Antes de la función, tomamos algo
en una cervecería anexa al teatro. A la hora de pagar la consumición cada uno
pusimos lo nuestro, sobrante arriba o abajo, y fuimos a la caja que estaba en
el centro del amplio local, para abonar el importe. Uno de nosotros no tenía
cambio y puso un billete y, junto con las monedas de todos los demás, le
acompañé a efectuar el pago, mientras el resto de compañeros abandonaba el
local y, entradas en mano, se ponía a la cola para acceder al espectáculo. La
barra era una de esas que, girada sobre si misma, se situaba en medio del
espacio del bar, por lo que desde cualquier punto se veía a los camareros que
te daban la espalda cómo trabajaban en sus pantallas de cobro o poniendo las
consumiciones. Ya fue algo sospechoso que, para el mero hecho de pagar, tardaran
tanto en hacernos caso como lo hicieron, pero al final uno de nos camareros se
fijó en nosotros, no tanto en nuestras pintas sospechosas como en nuestros
gestos que denotaban interés, y vino y nos atendió. Tardo otro poco en sacar el
ticket en el que venían impresas, correctamente, nuestras consumiciones, y le
dimos el billete para que, vía cambios, mi acompañante quedara saldado. El
camarero fue con el dinero y recibo a una de las pantallas táctiles que servía
como TPV, y empezó a teclear en ella un montón de códigos de acceso y, tras
desbloquearla, cifras y datos en abundancia. Preguntó varias veces a algunos
compañeros el número concreto de la mesa en la que estábamos, y haciendo otras
cosas a la vez, seguía pulsando botones en su pantalla y rellenado lo que parecía
un formulario del IRPF. En un momento dado el proceso se detuvo, el camarero se
quedó impaciente ante el terminal y, sin que pudiera ver qué es lo que había
pasado, la siguiente vez que lo vi se encontraba nuevamente ante la pantalla de
desbloqueo inicial. Volvió a teclear abundantes caracteres y, con el programa
abierto, empezó lo que parecía una nueva cuenta, síntoma de que, por algo, la
anterior había fallado. Mi acompañante y yo veíamos que el tiempo pasaba y el
acto de pagar se empezaba a dilatar más de la cuenta. En el nuevo proceso de
carga de datos del camarero, que empezaba a tener aspecto de analista
financiero, algo debió salir mal otra vez, pero esta vez el fallo implicó el
bloqueo de la pantalla.

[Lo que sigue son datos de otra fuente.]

(* ===== verification/Capture.v ===== *)
(** * Capture: the ModelTest capture system

    The ModelTest example runs three contexts around the recorder:
    - the control thread [rec_control] of recorder_sds.c ([rec_tick]) with
      the recorder's callback ([rec_event]), as the step relation
      [model_ctl_step];
    - the producer, the inference loop that tests [recActive] and then
      calls [sdsRecWrite(recId_model_in, ...)] or
      [sdsRecWrite(recId_model_out, ...)] (its code is not under src/; it
      is the producer of [Producer], which sees [rec_control]'s globals
      through the instance [model_globals]);
    - the recorder thread, which serves flush requests ([rec_io]).

    [sys_step] is the system of [Producer] for this control thread, on the
    stream-buffer recorder of [SdsRec]; [sys_reachable] is the set of
    states reachable from [rec_control]'s start-up.  The theorems show
    that every open stream stays within its buffer and that every byte
    [sdsRecWrite] accepted is, in order, in its stream's buffer or I/O
    output; and, by a reachable counterexample, that a block the producer
    decided to write while recording can reach [sdsRecWrite] after the
    stop has closed its stream, since [rec_control] closes the streams
    without waiting for the producer. *)

From S2P Require Import Prelude ErrorLatch SdsRec RecorderSds Producer.
Import SdsRec.StreamBuffer SdsRec.Recorder.

Open Scope Z_scope.
Open Scope sds_scope.

#[local] Existing Instances rec_api rec_laws.

Abbreviation cap_state := (rec_state sdsRecState nat).

(** The two streams of recorder_sds.c and their [sdsRecOpen] arguments. *)
Definition model_stream_config (w : prod_stream) : string * Z * Z :=
  match w with
  | PsIn => ("Model_Input", REC_BUF_SIZE_MODEL_IN, REC_IO_THRESHOLD_MODEL_IN)
  | PsOut => ("Model_Output", REC_BUF_SIZE_MODEL_OUT, REC_IO_THRESHOLD_MODEL_OUT)
  end.

Definition model_id (w : prod_stream) (s : cap_state) : option nat :=
  match w with
  | PsIn => recId_model_in s
  | PsOut => recId_model_out s
  end.

Definition with_sds (s : cap_state) (sr : sdsRecState) : cap_state :=
  mk_rs (btn_prev s) (led0_cnt s) (led0_val s) (recActive s) (recId_model_in s)
    (recId_model_out s) (sds_error s) sr (leds s) (calls s).

(** The globals of recorder_sds.c the producer reads; a producer that
    finds [recActive] cleared does nothing. *)
#[export] Instance model_globals : ControlGlobals cap_state := {|
  cg_active := recActive;
  cg_id := model_id;
  cg_sds := sds;
  cg_with_sds := with_sds;
  cg_idle c := c
|}.

#[export] Instance model_globals_laws : ControlGlobalsLaws cap_state.
Proof. split; done. Qed.

(** The control thread: loop iterations and recorder callbacks. *)
Inductive model_ctl_step : cap_state -> cap_state -> Prop :=
  | ModelTick raw c : model_ctl_step c (rec_tick raw c)
  | ModelEvent id ev c : model_ctl_step c (rec_event id ev c).

Definition model_ctl_init (c : cap_state) : Prop :=
  exists socket leds0, c = rec_control_init socket rec_empty leds0.

Abbreviation system := (psys cap_state).

Definition sys_step : system -> system -> Prop := psys_step model_ctl_step.
Definition sys_reachable : system -> Prop := psys_reachable model_ctl_step model_ctl_init.

(** ** How each step acts on the recorder *)

Lemma sds_rec_start (c : cap_state) :
  sds (rec_start c) =
  snd (rec_sdsRecOpen "Model_Output" REC_BUF_SIZE_MODEL_OUT REC_IO_THRESHOLD_MODEL_OUT
         (snd (rec_sdsRecOpen "Model_Input" REC_BUF_SIZE_MODEL_IN REC_IO_THRESHOLD_MODEL_IN
                 (sds c)))).
Proof.
  unfold rec_start. simpl.
  destruct (rec_sdsRecOpen "Model_Input" _ _ _) as [i s1]. simpl.
  destruct (rec_sdsRecOpen "Model_Output" _ _ _) as [o s2]. done.
Qed.

Lemma sds_rec_stop (c : cap_state) :
  sds (rec_stop c) =
  snd (rec_sdsRecClose (recId_model_out c) (snd (rec_sdsRecClose (recId_model_in c) (sds c)))).
Proof.
  unfold rec_stop. simpl.
  destruct (rec_sdsRecClose (recId_model_in c) _) as [r1 s1]. simpl.
  destruct (rec_sdsRecClose (recId_model_out c) _) as [r2 s2]. done.
Qed.

Lemma sds_rec_tick raw (c : cap_state) :
  sds (rec_tick raw c) = if press_edge (btn_prev c) raw then sds (rec_toggle c) else sds c.
Proof.
  pose proof (rec_tick_core raw c) as Hc.
  destruct (press_edge _ _); by apply rec_core_fields in Hc as (_ & _ & _ & ->).
Qed.

Lemma rec_tick_evolves raw (c : cap_state) : rec_evolves (sds c) (sds (rec_tick raw c)).
Proof.
  rewrite sds_rec_tick. destruct (press_edge _ _); [|apply rec_evolves_refl].
  unfold rec_toggle. destruct (recActive c =? 0); [rewrite sds_rec_start|rewrite sds_rec_stop].
  - eapply rec_evolves_trans; apply rec_evolves_open.
  - eapply rec_evolves_trans; apply rec_evolves_close.
Qed.

Lemma model_ctl_step_evolves c c' : model_ctl_step c c' -> rec_evolves (sds c) (sds c').
Proof. intros []; [apply rec_tick_evolves|apply rec_evolves_refl]. Qed.

Lemma model_ctl_init_empty c : model_ctl_init c ->
  rec_wf (sds c) /\ rec_fresh (sds c) /\ forall j, rec_bytes (sds c) j = [].
Proof.
  intros (socket & leds0 & ->).
  assert (Hs : sds (rec_control_init socket rec_empty leds0) = mk_rec true ∅ 0 ∅)
    by (destruct socket; reflexivity).
  rewrite Hs. split; [|split].
  - intros i st. simpl. by rewrite lookup_empty.
  - intros i. simpl. rewrite !lookup_empty. by intros [[]|[]].
  - intros j. unfold rec_bytes. simpl. by rewrite !lookup_empty.
Qed.

Lemma sys_reachable_inv S : sys_reachable S -> psys_inv S.
Proof.
  apply psys_reachable_inv; [apply model_ctl_step_evolves|apply model_ctl_init_empty].
Qed.

(** ** Properties of the capture system *)

(** C2: in every state the ModelTest system can reach (any interleaving of
    control-loop iterations, recorder callbacks, producer writes and
    recorder-thread flushes), every open stream's fill level is within its
    buffer and its threshold is below its buffer size. *)
Theorem capture_streams_bounded (S : system) (i : nat) (st : sdsStream) :
  sys_reachable S -> rec_streams (sds (pctl S)) !! i = Some st ->
  0 <= st_threshold st < st_size st /\ fill st <= st_size st.
Proof. intros HS Hi. destruct (sys_reachable_inv S HS) as (Hw & _). exact (Hw i st Hi). Qed.

(** C4: no silent loss: in every reachable state, the bytes of every
    stream (buffered and written to the I/O while open, its final output
    once closed) are exactly the data of the producer's writes that
    [sdsRecWrite] accepted for it, in the order of the writes. *)
Theorem capture_no_loss (S : system) (i : nat) :
  sys_reachable S -> rec_bytes (sds (pctl S)) i = logged_bytes (plog S) i.
Proof. intros HS. destruct (sys_reachable_inv S HS) as (_ & _ & Hb). apply Hb. Qed.

Lemma name_in_use_after_open s k n n' sz thr :
  n' <> n -> name_in_use n' s = false ->
  name_in_use n' (mk_rec true (<[k := stream_new n sz thr]> (rec_streams s)) (S k) (rec_closed s))
  = false.
Proof.
  intros Hne Hfree. match goal with |- ?x = false => destruct x eqn:E end; [|reflexivity].
  apply name_in_use_spec in E as [j Hj]. apply rec_open_insert in Hj as [[_ Hm]|[_ Hj]].
  - simpl in Hm. congruence.
  - assert (name_in_use n' s = true) by (apply name_in_use_spec; eauto). congruence.
Qed.

(** C3: the two streams a start opens are fresh buffers with the
    configured sizes and thresholds of recorder_sds.c, and on each of them
    a run of producer writes issues exactly one flush request if it fills
    the buffer to the configured threshold ([REC_IO_THRESHOLD_MODEL_IN],
    [REC_IO_THRESHOLD_MODEL_OUT]) and none before: one request per
    crossing, not per write or per byte. *)
Theorem rec_start_streams_flush_once (c : cap_state) (w : prod_stream) :
  rec_init (sds c) = true ->
  name_in_use "Model_Input" (sds c) = false -> name_in_use "Model_Output" (sds c) = false ->
  let '(n, sz, thr) := model_stream_config w in
  exists i, model_id w (rec_start c) = Some i /\
    rec_streams (sds (rec_start c)) !! i = Some (stream_new n sz thr) /\
    forall ops, forallb is_write ops = true ->
      st_requests (snd (stream_run ops (stream_new n sz thr))) =
      Nat.b2n (thr <=? fill (snd (stream_run ops (stream_new n sz thr)))).
Proof.
  intros Hi Hin Hout. destruct rec_thresholds_ok as [Hti Hto].
  assert (Hout1 := name_in_use_after_open (sds c) (rec_next (sds c)) "Model_Input" "Model_Output"
                     REC_BUF_SIZE_MODEL_IN REC_IO_THRESHOLD_MODEL_IN ltac:(discriminate) Hout).
  unfold rec_start. cbn -[rec_sdsRecOpen stream_run].
  rewrite (rec_sdsRecOpen_ok _ _ _ _ Hi Hin Hti). cbn -[rec_sdsRecOpen stream_run].
  erewrite rec_sdsRecOpen_ok; [|reflexivity|exact Hout1|exact Hto].
  cbn -[stream_run]. set (k := rec_next (sds c)).
  assert (Hreq : forall n sz thr ops, 0 < thr -> forallb is_write ops = true ->
            st_requests (snd (stream_run ops (stream_new n sz thr))) =
            Nat.b2n (thr <=? fill (snd (stream_run ops (stream_new n sz thr))))).
  { intros n sz thr ops Hpos Hw. rewrite stream_writes_one_request by done.
    unfold crossing. replace (fill (stream_new n sz thr)) with 0 by reflexivity.
    change (st_threshold (stream_new n sz thr)) with thr.
    change (st_requests (stream_new n sz thr)) with 0%nat.
    replace (0 <? thr) with true by (symmetry; by apply Z.ltb_lt). reflexivity. }
  destruct w; simpl.
  - exists k. split; [done|]. split.
    + rewrite lookup_insert_ne by lia. by rewrite lookup_insert_eq.
    + intros ops Hw. apply Hreq; [vm_compute; done|done].
  - exists (S k). split; [done|]. split.
    + by rewrite lookup_insert_eq.
    + intros ops Hw. apply Hreq; [vm_compute; done|done].
Qed.

(** An iteration of [rec_control] in the system. *)
Definition sys_tick (raw : Z) (S : system) : system :=
  mk_psys (rec_tick raw (pctl S)) (ppc S) (plog S).

Lemma sys_reach_init socket leds0 :
  sys_reachable (mk_psys (rec_control_init socket rec_empty leds0) PIdle []).
Proof. apply psys_reach_init. by exists socket, leds0. Qed.

Lemma sys_reach_tick raw S : sys_reachable S -> sys_reachable (sys_tick raw S).
Proof. intros HS. destruct S. eapply psys_reach_step; [exact HS|]. apply PsCtl, ModelTick. Qed.

Lemma sys_reach_check w d S : sys_reachable S -> ppc S = PIdle -> sys_reachable (prod_check w d S).
Proof. intros HS Hp. eapply psys_reach_step; [exact HS|]. by apply PsCheck. Qed.

Lemma sys_reach_write w d S :
  sys_reachable S -> ppc S = PWrite w d -> sys_reachable (prod_write S).
Proof. intros HS Hp. eapply psys_reach_step; [exact HS|]. by eapply PsWrite. Qed.

(** C7: the stop of [rec_control] does not wait for the producer: from
    start-up, a press starts recording, the producer finds [recActive]
    set and decides to write a block to "Model_Input", and before its
    [sdsRecWrite] the button is released and pressed again.  The stop
    clears [recActive] and closes the stream at once, so the producer's
    call reaches a closed stream, [sdsRecWrite] fails, and the block is
    in no stream: it is lost without any error being latched. *)
Example model_write_after_close :
  let d := [Byte.x01; Byte.x02] in
  let S := sys_tick 1 (sys_tick 0
             (prod_check PsIn d (sys_tick 1 (mk_psys (rec_control_init None rec_empty 0) PIdle [])))) in
  sys_reachable S /\ ppc S = PWrite PsIn d /\ recActive (pctl S) = 0 /\
  model_id PsIn (pctl S) = Some 0%nat /\ rec_streams (sds (pctl S)) !! 0%nat = None /\
  fst (rec_sdsRecWrite (Some 0%nat) d (sds (pctl S))) = SDS_REC_ERROR /\
  rec_bytes (sds (pctl (prod_write S))) 0%nat = [] /\
  sds_error (pctl (prod_write S)) = sds_error_init.
Proof.
  cbv zeta. split.
  - apply sys_reach_tick, sys_reach_tick, sys_reach_check; [|reflexivity].
    apply sys_reach_tick, sys_reach_init.
  - vm_compute. repeat split.
Qed.

(** Test of the specification's scenario on the ModelTest input stream
    (buffer [REC_BUF_SIZE_MODEL_IN] = 8192, threshold
    [REC_IO_THRESHOLD_MODEL_IN] = 8192 - 512): 7679 bytes issue no flush
    request, one more byte issues exactly one, and a further byte none. *)
Example model_input_threshold_scenario :
  let '(n, sz, thr) := model_stream_config PsIn in
  let st0 := stream_new n sz thr in
  let '(r1, st1) := stream_write (repeat Byte.x00 7679) st0 in
  let '(r2, st2) := stream_write [Byte.x00] st1 in
  let '(r3, st3) := stream_write [Byte.x00] st2 in
  (r1, r2, r3) = (7679, 1, 1) /\
  (st_requests st1, st_requests st2, st_requests st3) = (0%nat, 1%nat, 1%nat).
Proof. vm_compute. split; reflexivity. Qed.

(** ** Witnesses *)

Lemma capture_streams_bounded_witness :
  let S := sys_tick 1 (mk_psys (rec_control_init None rec_empty 0) PIdle []) in
  (sys_reachable S /\
   rec_streams (sds (pctl S)) !! 0%nat = Some (stream_new "Model_Input" 8192 7680)) /\
  fill (stream_new "Model_Input" 8192 7680) <= st_size (stream_new "Model_Input" 8192 7680).
Proof.
  cbv zeta.
  assert (HS := sys_reach_tick 1 _ (sys_reach_init None 0)).
  assert (Hl : rec_streams (sds (pctl (sys_tick 1 (mk_psys (rec_control_init None rec_empty 0)
                 PIdle [])))) !! 0%nat = Some (stream_new "Model_Input" 8192 7680))
    by (vm_compute; reflexivity).
  split; [split; [exact HS|exact Hl]|].
  exact (proj2 (capture_streams_bounded _ _ _ HS Hl)).
Defined.

Lemma capture_no_loss_witness :
  let S := prod_write (prod_check PsIn [Byte.x01; Byte.x02]
             (sys_tick 1 (mk_psys (rec_control_init None rec_empty 0) PIdle []))) in
  sys_reachable S /\ rec_bytes (sds (pctl S)) 0%nat = [Byte.x01; Byte.x02].
Proof.
  cbv zeta.
  assert (HS := sys_reach_write PsIn [Byte.x01; Byte.x02] _
                  (sys_reach_check PsIn [Byte.x01; Byte.x02] _
                     (sys_reach_tick 1 _ (sys_reach_init None 0)) eq_refl) eq_refl).
  split; [exact HS|]. rewrite (capture_no_loss _ _ HS). vm_compute. reflexivity.
Defined.

Lemma rec_start_streams_flush_once_witness :
  let c := rec_control_init None rec_empty 0 in
  (rec_init (sds c) = true /\ name_in_use "Model_Input" (sds c) = false /\
   name_in_use "Model_Output" (sds c) = false) /\
  (let '(n, sz, thr) := model_stream_config PsOut in
   exists i, model_id PsOut (rec_start c) = Some i /\
     rec_streams (sds (rec_start c)) !! i = Some (stream_new n sz thr) /\
     forall ops, forallb is_write ops = true ->
       st_requests (snd (stream_run ops (stream_new n sz thr))) =
       Nat.b2n (thr <=? fill (snd (stream_run ops (stream_new n sz thr))))).
Proof.
  cbv zeta. split; [repeat split; vm_compute; reflexivity|].
  exact (rec_start_streams_flush_once (rec_control_init None rec_empty 0) PsOut
           eq_refl eq_refl eq_refl).
Defined.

Acudió a pedir ayuda a un compañero y, entre ambos,
lograron inicialmente cerrar el programa de facturación y volver al escritorio
de lo que, por aspecto, parecía un Windows XP. Desde ese punto hicieron algunas
intentonas para lanzar el software de cobro, pero parecían no tener éxito.
Finalmente, optaron por la solución clásica, que es reiniciar el equipo, cosa
que llevó un pequeño tiempo, pero que supuso toda la cascada de pantallas
negras y de color clásicas asociadas al arranque. Pasados unos minutos, el
camarero volvía a estar ante la críptica pantalla de identificación del programa
de cobro, y tras introducir su código secreto, reinició el proceso de generación
de la factura. Esta vez hubo éxito y, como por arte de magia, se abrió el cajón
del dinero sito en la parte inferior del TPV y pudo proceder al cobro y
traernos las vueltas.
Escenas de este tipo son cada vez
más similares, una vez que los puntos de venta se han convertido en puertas de
acceso a las bases de datos de los negocios y recopiladores de “data” a veces “big”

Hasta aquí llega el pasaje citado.